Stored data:
Lemma keeps_telnet_do b tw : quiet_at s tw -> keeps (telnet_do b tw).
Proof.
  intros H. unfold telnet_do.
  repeat match goal with |- keeps (if _ =? N_LINEMODE then _ else _) => fail 1
         | |- keeps (if ?b then _ else _) => destruct b end; handler_tac.
  all: try exact H. apply keeps_doLinemode. exact H.
Qed.

Lemma keeps_telnet_dont b tw : quiet_at s tw -> keeps (telnet_dont b tw).
Proof.
  intros H. unfold telnet_dont. destruct (_ || _); [handler_tac; try exact H|].
  destruct (b =? N_LINEMODE); [|keeps_tac]. destruct (negb _); [|keeps_tac].
  apply keeps_bind_keeps; [apply keeps_kbflush; exact H|]. intros tw' H'. keeps_tac; try exact H'.
Qed.

Lemma keeps_telnet_will b tw : quiet_at s tw -> keeps (telnet_will b tw).
Proof.
  intros H. assert (Ht : quiet_at s (tw <| timing := 0 |>)) by by destruct H as (? & ? & ? & H').
  unfold telnet_will. handler_tac; try exact H; try exact Ht.
Qed.

Lemma keeps_telnet_wont b tw : quiet_at s tw -> keeps (telnet_wont b tw).
Proof.
  intros H. assert (Ht : quiet_at s (tw <| timing := 0 |>)) by by destruct H as (? & ? & ? & H').
  unfold telnet_wont. handler_tac; try exact H; try exact Ht.
Qed.

Lemma keeps_collect b tw : quiet_at s tw -> keeps (collect b tw).
Proof. intros H. unfold collect. keeps_tac; try exact H. Qed.

End Keeps.

(** *** A turn of the receiver *)

Lemma set_telstate_same tw : tw <| telstate := telstate tw |> = tw.
Proof. by destruct tw. Qed.
Lemma set_telstate_twice s t tw : tw <| telstate := s |> <| telstate := t |> = tw <| telstate := t |>.
Proof. done. Qed.
Lemma VSwrite_telstate l s tw : (VSwrite l tw) <| telstate := s |> = VSwrite l (tw <| telstate := s |>).
Proof. done. Qed.
Lemma VSwrite_nil tw : VSwrite [] tw = tw.
Proof. apply emit_nil. Qed.
Lemma VSwrite_app a b tw : VSwrite b (VSwrite a tw) = VSwrite (a ++ b) tw.
Proof. unfold VSwrite. by rewrite emit_emit, fmap_app. Qed.

Lemma quiet_at_telstate s t tw : quiet_at s tw -> quiet_at t (tw <| telstate := t |>).
Proof. unfold quiet_at. cbn. tauto. Qed.
Lemma quiet_at_VSwrite s l tw : quiet_at s tw -> quiet_at s (VSwrite l tw).
Proof. done. Qed.
Lemma quiet_at_state s tw : quiet_at s tw -> telstate tw = s.
Proof. by intros (_ & _ & _ & _ & _ & _ & ?). Qed.
#[local] Hint Resolve quiet_at_telstate quiet_at_VSwrite : macssh.

(** In [TS_NORM] the reference receiver treats a byte as text. *)
Lemma rx_norm b r tw : telstate tw = TS_NORM -> rx (b :: r) tw = rx r (rx_text b tw).
Proof.
  intros E. assert (Es : tw <| telstate := TS_NORM |> = tw) by (rewrite <- E; apply set_telstate_same).
  cbn [rx]. unfold rx_byte. rewrite E, Es. reflexivity.
Qed.

(** Outside a suboption it goes byte by byte. *)
Lemma rx_step b r tw : telstate tw <> TS_SB -> rx (b :: r) tw = tw' ← rx_byte b tw; rx r tw'.
Proof. intros E. cbn [rx]. by rewrite (proj2 (Z.eqb_neq _ _) E). Qed.

(** The ESC that [parse] still holds back, as the reference sees it. *)
Definition virt (held : bytes) (tw : WindRec) : WindRec :=
  if (telstate tw =? TS_NORM) && bool_decide (held = [ESC]) then tw <| telstate := ESCFOUND |> else tw.

(** The states in the middle of a command. *)
Definition command_states : list Z := [IACFOUND; TS_DO; TS_DONT; TS_WILL; TS_WONT; TS_SB].

(** The state between two turns. *)
Definition turn_ok (held st : bytes) (tw : WindRec) : Prop :=
  quiet tw /\ plain st
  /\ (telstate tw ∉ command_states -> held = [] \/ telstate tw = ESCFOUND \/
        (telstate tw = TS_NORM /\ held = [ESC] /\ st <> [] /\ no_introducer st))
  /\ (telstate tw = ESCFOUND -> st = [] \/ (held = [] /\ no_introducer st)).

Lemma land_127_idem b : Z.land (Z.land b 127) 127 = Z.land b 127.
Proof. by rewrite <- Z.land_assoc. Qed.

(** The scan passes exactly the bytes the reference shows, and stops at the
    end, at ESC or at IAC. *)
Lemma scan_rx st : forall held tw,
  quiet_at TS_NORM tw -> plain st ->
  exists run st', scan (negb (eightbit tw =? 0)) (protocol tw =? 0) held st = (held ++ run, st')
  /\ rx st tw = rx st' (VSwrite run tw) /\ plain st' /\ (length st' <= length st)%nat
  /\ (st' = [] \/ exists r, st' = ESC :: r \/ (st' = IAC :: r /\ protocol tw = 0)).
Proof.
  induction st as [|b r IH]; intros held tw Hq Hp; cbn [scan].
  { exists [], []. rewrite app_nil_r, VSwrite_nil. split_and!; auto. }
  pose proof (quiet_at_state _ _ Hq) as Hs. destruct Hp as (Hb & Hgs & Hesc & Hp). unfold is_byte in Hb.
  assert (Hgo : forall b', rx (b :: r) tw = rx r (VSwrite [b'] tw) ->
    exists run st', scan (negb (eightbit tw =? 0)) (protocol tw =? 0) (held ++ [b']) r = (held ++ run, st')
    /\ rx (b :: r) tw = rx st' (VSwrite run tw) /\ plain st' /\ (length st' <= length (b :: r))%nat
    /\ (st' = [] \/ exists r, st' = ESC :: r \/ (st' = IAC :: r /\ protocol tw = 0))).
  { intros b' E. destruct (IH (held ++ [b']) (VSwrite [b'] tw) Hq Hp) as (run & st' & E1 & E2 & Hp' & Hl & Hst).
    exists ([b'] ++ run), st'. rewrite app_assoc. split; [exact E1|].
    rewrite E, E2, VSwrite_app. split_and!; [done | exact Hp' | cbn [length]; lia | exact Hst]. }
  destruct (Z.eqb_spec (eightbit tw) 0) as [E8|E8]; cbn [negb].
  - destruct ((b =? IAC) && (protocol tw =? 0)) eqn:Ei.
    + apply andb_prop in Ei as [->%Z.eqb_eq Ep%Z.eqb_eq]. exists [], (IAC :: r).
      rewrite app_nil_r, VSwrite_nil. split_and!; try done; eauto.
    + destruct (Z.eqb_spec (Z.land b 127) ESC) as [E|E]; cbn [orb].
      * exists [], (Z.land b 127 :: r). rewrite app_nil_r, VSwrite_nil, E.
        refine (conj eq_refl (conj _ (conj _ (conj (le_n _) _)))).
        -- rewrite !rx_norm by done. f_equal. unfold rx_text. rewrite Ei, E8. cbn [Z.eqb]. by rewrite E.
        -- split_and!; try done. intros _. by apply Hesc.
        -- eauto.
      * rewrite (proj2 (Z.eqb_neq _ _) Hgs). apply Hgo. rewrite rx_norm by done. f_equal.
        unfold rx_text. rewrite Ei, E8. cbn [Z.eqb]. by rewrite (proj2 (Z.eqb_neq _ _) E).
  - destruct (Z.eqb_spec b ESC) as [->|E]; cbn [negb andb].
    { exists [], (ESC :: r). rewrite app_nil_r, VSwrite_nil. split_and!; try done; eauto. }
    destruct (Z.eqb_spec b GS) as [->|Eg]; [done|]. rewrite andb_true_r.
    destruct ((b <? 255) || negb (protocol tw =? 0)) eqn:Ei.
    + apply Hgo. rewrite rx_norm by done. f_equal. unfold rx_text.
      rewrite (proj2 (Z.eqb_neq _ _) E8), (proj2 (Z.eqb_neq _ _) E).
      assert ((b =? IAC) && (protocol tw =? 0) = false) as ->; [|done].
      unfold IAC. destruct (protocol tw =? 0); [|by rewrite andb_false_r].
      rewrite orb_false_r in Ei. apply Z.ltb_lt in Ei. rewrite andb_true_r. apply Z.eqb_neq. lia.
    + apply orb_false_elim in Ei as [Ei%Z.ltb_ge Ep%negb_false_iff%Z.eqb_eq].
      assert (b = IAC) as -> by (unfold IAC; lia).
      exists [], (IAC :: r). rewrite app_nil_r, VSwrite_nil. split_and!; try done; eauto.
Qed.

» PROBLEM REQUIREMENTS
Both the first line of the data above and the line with "Proof. by intros" must be included; please return exactly those lines and the ones between them.

» COMPLETED EXERCISE
Lemma keeps_telnet_do b tw : quiet_at s tw -> keeps (telnet_do b tw).
Proof.
  intros H. unfold telnet_do.
  repeat match goal with |- keeps (if _ =? N_LINEMODE then _ else _) => fail 1
         | |- keeps (if ?b then _ else _) => destruct b end; handler_tac.
  all: try exact H. apply keeps_doLinemode. exact H.
Qed.

Lemma keeps_telnet_dont b tw : quiet_at s tw -> keeps (telnet_dont b tw).
Proof.
  intros H. unfold telnet_dont. destruct (_ || _); [handler_tac; try exact H|].
  destruct (b =? N_LINEMODE); [|keeps_tac]. destruct (negb _); [|keeps_tac].
  apply keeps_bind_keeps; [apply keeps_kbflush; exact H|]. intros tw' H'. keeps_tac; try exact H'.
Qed.

Lemma keeps_telnet_will b tw : quiet_at s tw -> keeps (telnet_will b tw).
Proof.
  intros H. assert (Ht : quiet_at s (tw <| timing := 0 |>)) by by destruct H as (? & ? & ? & H').
  unfold telnet_will. handler_tac; try exact H; try exact Ht.
Qed.

Lemma keeps_telnet_wont b tw : quiet_at s tw -> keeps (telnet_wont b tw).
Proof.
  intros H. assert (Ht : quiet_at s (tw <| timing := 0 |>)) by by destruct H as (? & ? & ? & H').
  unfold telnet_wont. handler_tac; try exact H; try exact Ht.
Qed.

Lemma keeps_collect b tw : quiet_at s tw -> keeps (collect b tw).
Proof. intros H. unfold collect. keeps_tac; try exact H. Qed.

End Keeps.

(** *** A turn of the receiver *)

Lemma set_telstate_same tw : tw <| telstate := telstate tw |> = tw.
Proof. by destruct tw. Qed.
Lemma set_telstate_twice s t tw : tw <| telstate := s |> <| telstate := t |> = tw <| telstate := t |>.
Proof. done. Qed.
Lemma VSwrite_telstate l s tw : (VSwrite l tw) <| telstate := s |> = VSwrite l (tw <| telstate := s |>).
Proof. done. Qed.
Lemma VSwrite_nil tw : VSwrite [] tw = tw.
Proof. apply emit_nil. Qed.
Lemma VSwrite_app a b tw : VSwrite b (VSwrite a tw) = VSwrite (a ++ b) tw.
Proof. unfold VSwrite. by rewrite emit_emit, fmap_app. Qed.

Lemma quiet_at_telstate s t tw : quiet_at s tw -> quiet_at t (tw <| telstate := t |>).
Proof. unfold quiet_at. cbn. tauto. Qed.
Lemma quiet_at_VSwrite s l tw : quiet_at s tw -> quiet_at s (VSwrite l tw).
Proof. done. Qed.
Lemma quiet_at_state s tw : quiet_at s tw -> telstate tw = s.
Proof. by intros (_ & _ & _ & _ & _ & _ & ?). Qed.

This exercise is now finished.